Oxidative stress at the bone defect site delays the bone regeneration process. Increased level of reactive oxygen species (ROS) is the primary cause of oxidative stress at the damaged site. Bone tissue scaffolds that scavenge ROS offer a potential and yet unexplored route for faster bone healing. Cerium oxide (ceria) is known for its redox-modulating behavior. Three-dimensional (3D)-printed porous scaffolds fabricated from degradable polymers provide a physical microenvironment but lack the bioactivity for tissue regeneration.
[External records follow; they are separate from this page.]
(* ===== verification/Exec.v ===== *)
(** * Running a program ([exec.c], and [loaduvm] of [vm.c]) *)

From S2P Require Import Prelude Params State Mem Strings Locks Printf Kalloc Vm Sched Policy Procs Uaccess Sleeplock Bio Log Pipe Fs File ProcLife.
Import Spin.

(** [elf.h] *)
Definition ELF_MAGIC : Z := 0x464C457F.
Definition ELF_PROG_LOAD : Z := 1.
Definition sizeof_elfhdr : Z := 52.
Definition sizeof_proghdr : Z := 32.

(** The fields of the headers that [exec] uses, at their offsets. *)
Record elfhdr := mkElfhdr { e_magic : Z; e_entry : Z; e_phoff : Z; e_phnum : Z }.
Record proghdr := mkProghdr { ph_type : Z; ph_off : Z; ph_vaddr : Z; ph_filesz : Z; ph_memsz : Z }.

Definition elfhdr_of (d : list Z) : elfhdr := mkElfhdr (get32 d 0) (get32 d 24) (get32 d 28) (get16 d 44).
Definition proghdr_of (d : list Z) : proghdr :=
  mkProghdr (get32 d 0) (get32 d 4) (get32 d 8) (get32 d 16) (get32 d 20).

(** The program's name: what follows the last slash of the path. *)
Fixpoint last_elem (last path : list Z) : list Z :=
  match path with
  | [] => last
  | c :: path' => last_elem (if c =? 47 then path' else last) path'
  end.

(** Words as bytes. *)
Definition words (l : list Z) : list Z := l ≫= le32.

Section Driver.
Context `{BlockDriver} `{Devices}.

(** [for(i = 0; i < sz; i += PGSIZE)] of [loaduvm]. *)
Fixpoint loaduvm_loop (fuel : nat) (pgdir addr : Z) (ip : nat) (offset i sz : Z) : K Z :=
  match fuel with
  | O => fault "loaduvm: loop bound"
  | S fuel' =>
      if sz <=? i then ret 0 else
      pte <- walkpgdir pgdir (u32 (addr + i)) false ;;
      if pte =? 0 then panic "loaduvm: address should exist" else
      e <- ld32 pte ;;
      let pa := PTE_ADDR e in
      let n := if sz - i <? PGSIZE then sz - i else PGSIZE in
      r <- readi ip (u32 (offset + i)) n ;;
      match r with
      | None => ret (-1)
      | Some l =>
          modify (fun s => s <| k_mem ::= fun m => put_bytes m (V2P (P2V pa)) l |>) ;;
          if negb (Z.of_nat (length l) =? n) then ret (-1)
          else loaduvm_loop fuel' pgdir addr ip offset (i + PGSIZE) sz
      end
  end.

Definition loaduvm (pgdir addr : Z) (ip : nat) (offset sz : Z) : K Z :=
  if negb (addr mod PGSIZE =? 0) then panic "loaduvm: addr must be page aligned" else
  loaduvm_loop (S (Z.to_nat ((sz + PGSIZE - 1) / PGSIZE))) pgdir addr ip offset 0 sz.

(** The program headers, [n] of them from [off] on: the size of the image, [None] for
    [goto bad]. *)
Fixpoint load_segments (n : nat) (pgdir : Z) (ip : nat) (off sz : Z) : K (option Z) :=
  match n with
  | O => ret (Some sz)
  | S n' =>
      let off' := s32 (off + sizeof_proghdr) in
      r <- readi ip (u32 off) sizeof_proghdr ;;
      match r with
      | None => ret None
      | Some d =>
          if negb (Z.of_nat (length d) =? sizeof_proghdr) then ret None else
          let ph := proghdr_of d in
          if negb (ph_type ph =? ELF_PROG_LOAD) then load_segments n' pgdir ip off' sz else
          if ph_memsz ph <? ph_filesz ph then ret None else
          let top := u32 (ph_vaddr ph + ph_memsz ph) in
          if top <? ph_vaddr ph then ret None else
          sz <- allocuvm pgdir sz top ;;
          if sz =? 0 then ret None else
          if negb (ph_vaddr ph mod PGSIZE =? 0) then ret None else
          r <- loaduvm pgdir (ph_vaddr ph) ip (ph_off ph) (ph_filesz ph) ;;
          if r <? 0 then ret None else load_segments n' pgdir ip off' sz
      end
  end.

(** Push the argument strings: the stack pointer and their addresses. *)
Fixpoint push_args (pgdir sp : Z) (argc : nat) (argv : list (list Z)) (ptrs : list Z) : K (option (Z * list Z)) :=
  match argv with
  | [] => ret (Some (sp, ptrs))
  | a :: argv' =>
      if (MAXARG <=? argc)%nat then ret None else
      let sp := Z.land (u32 (sp - (Z.of_nat (length a) + 1))) (Z.lnot 3) in
      r <- copyout pgdir sp (a ++ [0]) ;;
      if r <? 0 then ret None else push_args pgdir sp (S argc) argv' (ptrs ++ [sp])
  end.

(** [bad:] with a page table and, while the file is open, its inode. *)
Definition exec_bad (pgdir : Z) (ip : option nat) : K Z :=
  when (nz pgdir) (freevm pgdir) ;;
  (match ip with
   | Some ip => iunlockput ip ;; end_op
   | None => ret tt
   end) ;;
  ret (-1).

(** The new image takes effect. *)
Definition exec_commit (path : list Z) (pgdir sz entry sp : Z) : K Z :=
  me <- myproc ;;
  set_proc me (fun p => p <| p_name ::= fun n => copy_name n (last_elem path path ++ [0]) |>) ;;
  p <- get_proc me ;;
  let oldpgdir := p_pgdir p in
  set_proc me (fun p => p <| p_pgdir := pgdir |> <| p_sz := sz |>
    <| p_tfregs ::= fun tf => tf <| tf_eip := entry |> <| tf_esp := sp |> |>) ;;
  switchuvm me ;;
  freevm oldpgdir ;;
  ret 0.

(** The user stack: two pages, the first made inaccessible, and the arguments in the
    second. *)
Definition exec_stack (path : list Z) (argv : list (list Z)) (pgdir sz entry : Z) : K Z :=
  let sz := PGROUNDUP sz in
  sz <- allocuvm pgdir sz (u32 (sz + 2 * PGSIZE)) ;;
  if sz =? 0 then exec_bad pgdir None else
  clearpteu pgdir (u32 (sz - 2 * PGSIZE)) ;;
  r <- push_args pgdir sz 0 argv [] ;;
  match r with
  | None => exec_bad pgdir None
  | Some (sp, ptrs) =>
      let argc := Z.of_nat (length argv) in
      let ustack := [0xffffffff; argc; u32 (sp - (argc + 1) * 4)] ++ ptrs ++ [0] in
      let sp := u32 (sp - (3 + argc + 1) * 4) in
      r <- copyout pgdir sp (words ustack) ;;
      if r <? 0 then exec_bad pgdir None else exec_commit path pgdir sz entry sp
  end.

(** [readi(...) < sizeof(elf)] compares unsigned: a failed read is not short, and the
    header it leaves unset is used. *)
Definition exec (path : list Z) (argv : list (list Z)) : K Z :=
  begin_op ;;
  o <- namei path ;;
  match o with
  | None => end_op ;; ret (-1)
  | Some ip =>
      ilock ip ;;
      r <- readi ip 0 sizeof_elfhdr ;;
      match r with
      | None => fault "exec: elf not initialised"
      | Some d =>
          if Z.of_nat (length d) <? sizeof_elfhdr then exec_bad 0 (Some ip) else
          let elf := elfhdr_of d in
          if negb (e_magic elf =? ELF_MAGIC) then exec_bad 0 (Some ip) else
          pgdir <- setupkvm ;;
          if pgdir =? 0 then exec_bad 0 (Some ip) else
          r <- load_segments (Z.to_nat (e_phnum elf)) pgdir ip (s32 (e_phoff elf)) 0 ;;
          match r with
          | None => exec_bad pgdir (Some ip)
          | Some sz =>
              iunlockput ip ;;
              end_op ;;
              exec_stack path argv pgdir sz (e_entry elf)
          end
      end
  end.
End Driver.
In this work, porous poly­(lactic acid) (PLA) scaffolds were prepared by 3D printing and modified with poly­(ethylene imine) and citric acid to decorate with ceria nanoparticles. Scanning electron micrographs revealed a macroporous architecture decorated with ceria particles. The compressive modulus of 27 MPa makes them suitable for trabecular bone. The scaffolds supported human mesenchymal stem cell growth, confirming cytocompatibility. The ability to scavenge ROS confirmed that surface functionalization with ceria could reduce oxidative stress levels in the cells. Stem cell osteogenesis was enhanced after ceria decoration of the PLA scaffolds. Transcriptional profiling studied by sequencing revealed changes in the expression of genes associated with inflammation and cell–material interactions. The ceria-functionalized scaffolds show enhanced antibacterial activity against both Gram-negative and Gram-positive bacterial strains. These results demonstrate that surface decoration with nanoceria offers a viable route for enhancing the bioactivity of 3D-printed PLA scaffolds for bone tissue regeneration with ROS scavenging and antibacterial capability.